(** * Emotion_reg: the capture / classify / present loop of
      [emotion_recognition.py], embedded and verified.

    The Python classes [EmotionRecognitionSystem] and [EmotionGUI] are
    translated method by method.  Python's mutable object state and its
    exceptions become a state-and-exception monad over a [world]; the camera,
    the DeepFace model, the clocks and the keyboard are the environment and
    enter as per-tick inputs; what the program does to the outside (prints,
    windows, dialogs, threads, image files) is recorded in an event trace;
    the log files, which the program reads back, are kept in a file store.
    Python floats (confidences, [time.time()]) are taken as rationals. *)

From Stdlib Require Import QArith ZArith Lia Lqa Ascii String DecimalString DecimalNat.
From stdpp Require Import gmap strings list.

Set Warnings "-register-all".
Local Open Scope string_scope.
Local Open Scope list_scope.

(** ** Values *)

(** Frames: what [cap.read()] delivers, and what the program makes of it. *)
Definition scores := list (string * Q).

Inductive image :=
| Captured (n : nat)                                   (* a raw camera frame *)
| Flip (i : image)                                     (* cv2.flip(frame, 1) *)
| Annotated (i : image) (label : string) (conf : Q) (all : scores).
                                                       (* draw_emotion_info *)

(** [ImageTk.PhotoImage] of a frame converted and resized to 640x480. *)
Inductive photo := PhotoImage (i : image).

(** [datetime.now()] *)
Record datetime := {
  year : nat; month : nat; day : nat;
  hour : nat; minute : nat; second : nat; microsecond : nat }.

(** JSON documents, as they stand in a file.  An object lists its members
    in the order of the text, and a key may come more than once. *)
Inductive json :=
| JNull
| JBool (b : bool)
| JNum (q : Q)
| JStr (s : string)
| JArr (l : list json)
| JObj (l : list (string * json)).

(** A file holds a JSON document written with some indentation, or what
    cannot be loaded: bytes that [json.load] rejects (among them a document
    cut off half-way), or a file that cannot be opened for reading. *)
Inductive file :=
| JsonDoc (indent : option nat) (doc : json)
| Garbage (bytes : string).

(** Python exceptions that occur in this program.  [exn_str] is [str(e)].
    The text of an error the interpreter or a library raises is theirs and
    changes between versions (CPython up to 3.10 words UnboundLocalError as
    "local variable 'v' referenced before assignment"); the wording below is
    that of CPython 3.11 and later. *)
Inductive exn :=
| ModelError (msg : string)          (* raised inside DeepFace.analyze *)
| IndexError
| KeyError (k : string)
| UnboundLocalError (v : string)
| AttributeError (msg : string)
| JSONDecodeError
| OSError (msg : string)             (* open() fails, or a write does *)
| TypeError (msg : string)           (* json.dump meets a value it cannot encode *)
| QueueEmpty                         (* queue.Empty *)
| Exception (msg : string).

Definition exn_str (e : exn) : string :=
  match e with
  | ModelError m => m
  | IndexError => "list index out of range"
  | KeyError k => "'" +:+ k +:+ "'"
  | UnboundLocalError v =>
      "cannot access local variable '" +:+ v +:+
      "' where it is not associated with a value"
  | AttributeError m => m
  | JSONDecodeError => "Expecting value: line 1 column 1 (char 0)"
  | OSError m => m
  | TypeError m => m
  | QueueEmpty => ""
  | Exception m => m
  end.

(** What [DeepFace.analyze] answers: it raises, or returns one result dict
    or a list of them.  A dict may lack a key. *)
Record face := { f_dominant : option string; f_emotion : option scores }.

Inductive model_out :=
| Raises (msg : string)
| Faces (l : list face)
| Face (f : face).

Prompt
Give the number of lines that include the word "QueueEmpty" in the listing. Nothing else belongs in the reply.

Solved exercise
2